The Street Photographer is then often likened to the historical figure of the flâneur: namely someone who joins anonymously with the crowd who will observe and record the ways the unsuspecting city dweller interacts with his or her environment.
A History of Street Photography
While the early French developers, formed close associations with the Surrealists, the spontaneity quality that embraces the uneven and spontaneous, Snapshot Aesthetic which was carried across the Atlantic where it lent itself perfectly to the post-war urban experience.
Possibly the most important Street Photographer of all, the Swiss-American Robert Frank, who raised the status of the Snapshot to art and his influence was to make the next generation of American photographers.
The mid-1960s and early-1970s became the “golden-age” of Street Photography when the likes of the Arbus, Winogrand and Lee Friedlander allowed their own sassy personalities to impinge on the images of their subjects.
Street Photography Quotes
‘For Me The Camera is a Sketchbook, an instrument of intuition and spontaneity’ -Henri Cartier-Bresson
This quote implies his philosophy on photography as an art form driven by instinct and immediacy. He saw the camera not as a rigid tool for documentation but as a means of capturing fleeting moments with precision and emotion.I agree with this statement Cartier-Bresson said because ‘rigid’ implies that its hard and the images will last longer.
‘Basically ,my work has been one long reportage on human life’-Brassai
His approach to photography as a documentation of human existence.

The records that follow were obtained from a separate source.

(* ===== verification/NodeFlowConfigDevice.v ===== *)
(** * The cache and the flows installed by the flow service

    An abstract specification of the flow service (the set of installed flows and what each
    call does to it), the simulation of that set by the controller's cache over whole
    reconciliations, and a concrete service for examples. *)

From S2P Require Import Prelude GoStrings GoCrypto GoJson GoJsonDecode FlowEnums FlowApi AnyModel FlowItems FlowItemsSpec FlowTypes FlowSets Dcf NodeFlowConfig NodeFlowConfigSpec.

Local Open Scope Z_scope.

(** ** What the flow service is expected to do

    A flow is named by its port and the identifier the service gave it. A call that fails
    or answers with an error changes nothing. *)
Class DcfService (S : Type) `{!FlowServiceClient S} : Type := {
  installed : S → gset (Z * Z);
  Validate_installed req s : installed (Validate req s).2 = installed s;
  ListPorts_installed s : installed (ListPorts s).2 = installed s;
  Create_installed req s :
    match Create req s with
    | (Ok res, s') =>
        if is_flow_error (create_ErrorInfo res) then installed s' = installed s
        else (req_PortId req, create_FlowId res) ∉ installed s
             ∧ installed s' = {[ (req_PortId req, create_FlowId res) ]} ∪ installed s
    | (_, s') => installed s' = installed s
    end;
  Destroy_installed d s :
    match Destroy d s with
    | (Ok res, s') =>
        installed s' = if is_flow_error (flow_ErrorInfo res) then installed s
                       else installed s ∖ {[ (del_PortId d, del_FlowId d) ]}
    | (_, s') => installed s' = installed s
    end;
}.

(** The API server's calls do not touch the flows. *)
Class ApiApart (S : Type) `{!FlowServiceClient S} `{!NodeFlowConfigApi S} `{!DcfService S} : Prop := {
  Get_installed nn s : installed (nfc_Get nn s).2 = installed s;
  StatusUpdate_installed o s : installed (nfc_StatusUpdate o s).2 = installed s;
}.

Definition flow_of (r : FlowCreateRecord) : Z * Z := (req_PortId (FlowRule r), FlowID r).

(** The records of a cache name exactly the flows of a set, each once. *)
Definition tracks (m : gmap string FlowCreateRecord) (flows : gset (Z * Z)) : Prop :=
  (∀ p, p ∈ flows ↔ ∃ k r, m !! k = Some r ∧ flow_of r = p)
  ∧ ∀ k1 k2 r1 r2, m !! k1 = Some r1 → m !! k2 = Some r2 → flow_of r1 = flow_of r2 → k1 = k2.

Lemma tracks_insert m flows k r :
  tracks m flows → m !! k = None → flow_of r ∉ flows →
  tracks (<[k := r]> m) ({[ flow_of r ]} ∪ flows).
Proof.
  intros [Hp Hi] Hk Hr. split.
  - intros p. rewrite elem_of_union, elem_of_singleton, Hp. split.
    + intros [->|(k' & r' & Hk' & <-)]; [exists k, r; by rewrite lookup_insert_eq|].
      exists k', r'. by rewrite lookup_insert_ne by congruence.
    + intros (k' & r' & Hk' & <-). apply lookup_insert_Some in Hk' as [[_ ->]|[_ ?]]; eauto.
  - intros k1 k2 r1 r2 H1 H2 E.
    apply lookup_insert_Some in H1 as [[<- <-]|[? H1]], H2 as [[<- <-]|[? H2]]; try done.
    + destruct Hr. rewrite E. apply Hp. eauto.
    + destruct Hr. rewrite <- E. apply Hp. eauto.
    + eauto.
Qed.

Lemma tracks_delete m flows k r :
  tracks m flows → m !! k = Some r → tracks (base.delete k m) (flows ∖ {[ flow_of r ]}).
Proof.
  intros [Hp Hi] Hk. split.
  - intros p. rewrite elem_of_difference, elem_of_singleton, Hp. split.
    + intros [(k' & r' & Hk' & <-) Hne]. exists k', r'. split; [|done].
      rewrite lookup_delete_ne; [done|]. intros ->. simplify_eq.
    + intros (k' & r' & [Hne Hk']%lookup_delete_Some & <-). split; [by eauto|].
      intros E. apply Hne. by eapply Hi.
  - intros k1 k2 r1 r2 [_ H1]%lookup_delete_Some [_ H2]%lookup_delete_Some. by apply Hi.
Qed.

Section simulation.
(** [foreign] are flows on the device that the controller did not create: those of other
    clients, or of a controller that ran before. *)
Context {S : Type} `{HC : !AnyCodec} `{HV : !SriovUtils} `{HF : !FlowServiceClient S} `{HG : !NodeFlowConfigApi S} `{HD : !DcfService S} `{HI : !ApiApart S} `{HO : !MapOrder}.
Implicit Types w : NodeWorld S.
Implicit Types foreign : gset (Z * Z).

(** The foreign flows are still installed, and the records name exactly the others. *)
Definition in_step foreign w : Prop :=
  foreign ⊆ installed (outside w)
  ∧ tracks (entries (flowSets w)) (installed (outside w) ∖ foreign).

Lemma tracks_not_foreign m flows foreign k r :
  tracks m (flows ∖ foreign) → m !! k = Some r → flow_of r ∉ foreign.
Proof.
  intros [Hp _] Hk. assert (H : flow_of r ∈ flows ∖ foreign) by (apply Hp; eauto). set_solver.
Qed.

Lemma outside_call_in_step foreign {A} (m : M S A) :
  (∀ s, installed (m s).2 = installed s) → preserves (in_step foreign) (outside_call m).
Proof.
  intros Hm w Hw. unfold outside_call, in_step. specialize (Hm (outside w)).
  destruct (m (outside w)) as [o s]. cbn in *. by rewrite Hm.
Qed.

Lemma createRule_in_step foreign k req w :
  in_step foreign w → entries (flowSets w) !! k = None →
  ensures (createRule k req) w (λ _ w', in_step foreign w' ∧ ∀ k', k' ≠ k →
    entries (flowSets w') !! k' = entries (flowSets w) !! k') (in_step foreign).
Proof.
  intros Hw Hk. unfold createRule, ensures, mbind, M_bind, attempt, outside_call.
  pose proof (Validate_installed req (outside w)) as HVal.
  destruct (Validate req (outside w)) as [[res|e|] s1]; cbn in HVal;
    [|unfold in_step, throw; cbn; by rewrite HVal..].
  destruct (is_flow_error (flow_ErrorInfo res)); [unfold in_step; cbn; by rewrite HVal|].
  pose proof (Create_installed req s1) as HCre. cbn [outside flowSets].
  destruct (Create req s1) as [[cres|e|] s2];
    [|unfold in_step; cbn; by rewrite HCre, HVal..].
  destruct (is_flow_error (create_ErrorInfo cres)); [unfold in_step; cbn; by rewrite HCre, HVal|].
  destruct HCre as [Hfresh HCre]. unfold update_cache, modify. cbn [outside flowSets]. split.
  - unfold in_step. cbn [outside flowSets]. rewrite entries_Add, Hk, HCre, HVal.
    rewrite HVal in Hfresh. destruct Hw as [Hf Hw]. split; [set_solver|].
    replace (_ ∖ foreign) with ({[ flow_of (newFlowCreateRecord (create_FlowId cres) req) ]}
      ∪ installed (outside w) ∖ foreign) by (unfold_leibniz; set_solver).
    apply tracks_insert; [done..|set_solver].
  - intros k' Hne. rewrite entries_Add, Hk. by rewrite lookup_insert_ne.
Qed.

Section no_refusal.
(** The service does not answer a destruction with an error. *)
Hypothesis Destroy_accepted : ∀ d s res s',
  Destroy d s = (Ok res, s') → is_flow_error (flow_ErrorInfo res) = false.

Lemma deleteRule_in_step foreign k fr w :
  in_step foreign w → entries (flowSets w) !! k = Some fr →
  ensures (deleteRule k fr) w (λ _ w', in_step foreign w' ∧ ∀ k', k' ≠ k →
    entries (flowSets w') !! k' = entries (flowSets w) !! k') (in_step foreign).
Proof.
  intros Hw Hk. unfold deleteRule, ensures, mbind, M_bind, attempt, outside_call.
  set (d := {| del_PortId := _; del_FlowId := _ |}).
  pose proof (Destroy_installed d (outside w)) as HDes.
  pose proof (Destroy_accepted d (outside w)) as Hacc.
  destruct (Destroy d (outside w)) as [[res|e|] s1]; [|unfold in_step; cbn; by rewrite HDes..].
  rewrite (Hacc res s1 eq_refl) in HDes. unfold update_cache, modify. cbn [outside flowSets]. split.
  - unfold in_step. cbn [outside flowSets]. rewrite entries_Delete, HDes. destruct Hw as [Hf Hw].
    pose proof (tracks_not_foreign _ _ _ _ _ Hw Hk) as Hfr. split; [set_solver|].
    replace (_ ∖ foreign) with (installed (outside w) ∖ foreign ∖ {[ flow_of fr ]})
      by (unfold_leibniz; set_solver).
    by apply tracks_delete.
  - intros k' Hne. rewrite entries_Delete. by rewrite lookup_delete_ne.
Qed.

Lemma deleteRules_in_step foreign toDelete w :
  in_step foreign w → toDelete ⊆ entries (flowSets w) →
  ensures (deleteRules toDelete) w (λ _ w', in_step foreign w') (in_step foreign).
Proof.
  intros Hw Hsub. unfold deleteRules.
  eapply ensures_mono; [apply (ensures_forM _ _ (λ rest w', in_step foreign w' ∧
    ∀ k r, (k, r) ∈ rest → entries (flowSets w') !! k = Some r) (in_step foreign))|by intros [] w' []|done].
  - split; [done|]. intros k r Hin%range_map_elem. by eapply lookup_weaken.
  - intros [k fr] rest w1 [pre E] [H1 Hrest]. apply NoDup_keys_split in E as [_ Hnd]. cbn [fst snd] in *.
    eapply ensures_mono; [apply deleteRule_in_step; [done|apply Hrest; left]| |done].
    intros [] w2 [H2 Hother]. split; [done|]. intros k' r Hin.
    rewrite Hother; [apply Hrest; by right|]. intros ->. apply Hnd.
    apply list_elem_of_fmap. by exists (k, r).
Qed.

Lemma createRules_in_step foreign toAdd w :
  in_step foreign w → (∀ k, is_Some (toAdd !! k) → entries (flowSets w) !! k = None) →
  ensures (createRules toAdd) w (λ _ w', in_step foreign w') (in_step foreign).
Proof.
  intros Hw Hnew. unfold createRules.
  eapply ensures_mono; [apply (ensures_forM _ _ (λ rest w', in_step foreign w' ∧
    ∀ k, k ∈ rest.*1 → entries (flowSets w') !! k = None) (in_step foreign))|by intros [] w' []|done].
  - split; [done|]. intros k Hk. by apply Hnew, range_map_all.
  - intros [k req] rest w1 [pre E] [H1 Hrest]. apply NoDup_keys_split in E as [_ Hnd]. cbn [fst snd] in *.
    eapply ensures_mono; [apply createRule_in_step; [done|apply Hrest; left]| |done].
    intros [] w2 [H2 Hother]. split; [done|]. intros k' Hin.
    rewrite Hother; [apply Hrest; by right|congruence].
Qed.

Lemma syncRules_in_step foreign policy : preserves (in_step foreign) (syncRules policy).
Proof.
  assert (Hcollect : ∀ l, preserves (in_step foreign) (collectM getFlowCreateRequests l)).
  { intros l. apply preserves_collectM. intros fr _.
    unfold getFlowCreateRequests, getPortIdFromDCFPort, listDCFPorts.
    repeat first [apply outside_call_in_step, ListPorts_installed | apply preserves_bind; [|intros ?]
      | apply preserves_lift | apply preserves_ret | apply preserves_wrapM | case_match]. }
  intros w Hw. apply ensures_preserved. unfold syncRules. apply ensures_bind.
  eapply ensures_mono; [apply ensures_preserved, Hcollect, Hw| |done].
  intros reqs w1 H1. apply ensures_bind. unfold ensures at 1, gets.
  destruct (getToAddAndDelete (flowSets w1) reqs) as [toAdd toDelete] eqn:E.
  unfold createAndDeleteRules. apply ensures_bind.
  assert (Hsub : toDelete ⊆ entries (flowSets w1)).
  { apply map_subseteq_spec. intros k r Hk. pose proof (toDelete_lookup (flowSets w1) reqs k r) as H.
    rewrite E in H. by apply H. }
  eapply ensures_mono; [apply ensures_and; [by apply (deleteRules_in_step foreign)|apply deleteRules_ensures]|..];
    [|by intros w2 []].
  intros [] w2 [H2 Hdel]. apply createRules_in_step; [done|]. intros k [req Hk].
  pose proof (toAdd_lookup (flowSets w1) reqs k) as H. rewrite E in H. cbn [fst] in H.
  rewrite Hdel. destruct (toDelete !! k); [done|]. destruct (entries (flowSets w1) !! k); congruence.
Qed.

(** The cache simulates the flow service: if, besides foreign flows, the records name exactly
    the installed flows before a reconciliation, they do after it, on every exit (errors and
    panics included), and no foreign flow is touched, provided the service never answers a
    destruction with an error. *)
Theorem Reconcile_tracks_installed foreign req : preserves (in_step foreign) (Reconcile req).
Proof.
  assert (Hdel : preserves (in_step foreign) deleteAllRules).
  { unfold deleteAllRules. intros w Hw. apply ensures_preserved, ensures_bind.
    unfold ensures at 1, gets. rewrite GetCompliments_nil. apply ensures_bind.
    apply ensures_attempt; [|intros e w' H; by apply deleteRules_no_error in H].
    by apply deleteRules_in_step. }
  unfold Reconcile, syncFlowConfig, updateStatus, listDCFPorts.
  repeat first [apply outside_call_in_step, ListPorts_installed
    | apply outside_call_in_step, Get_installed | apply outside_call_in_step, StatusUpdate_installed
    | apply Hdel | apply syncRules_in_step
    | apply preserves_bind; [|intros ?] | apply preserves_attempt | apply preserves_ret
    | apply preserves_throw | case_match].
Qed.
End no_refusal.

(** A destruction that the service answers with an error is taken for done: the record is
    dropped while the flow stays installed, and nothing will delete it any more. *)
Theorem deleteRule_ignores_refusal k fr w res s' :
  Destroy {| del_PortId := req_PortId (FlowRule fr); del_FlowId := FlowID fr |} (outside w) = (Ok res, s') →
  is_flow_error (flow_ErrorInfo res) = true → flow_of fr ∈ installed (outside w) →
  ∃ w', deleteRule k fr w = (Ok tt, w') ∧ entries (flowSets w') !! k = None
        ∧ flow_of fr ∈ installed (outside w').
Proof.
  intros Hd Herr Hin. pose proof (Destroy_installed {| del_PortId := req_PortId (FlowRule fr);
    del_FlowId := FlowID fr |} (outside w)) as H. rewrite Hd, Herr in H.
  unfold deleteRule, mbind, M_bind, attempt, outside_call. rewrite Hd.
  eexists. split; [reflexivity|]. cbn [flowSets outside]. split.
  - by rewrite entries_Delete, lookup_delete_eq.
  - by rewrite H.
Qed.
End simulation.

He saw his work as an ongoing visual narrative and like a storybook, which captured the essence of everyday life, people, and urban environments. I agree with is quote because images are a documentation of our lives.
Technology

The Leica handheld camera, commercially available as of 1924, was the ticket to allowing a photographer to be on the move, as well as to capturing movement of the world around them.
A 35-mm film camera, the Leica had a wide aperture that required a short exposure time, especially for pictures taken outdoors, and it could advance quickly, which allowed the photographer to take numerous pictures of a subject in quick succession.

Street Photography Mood-board












This is an overview of street photography in a nutshell.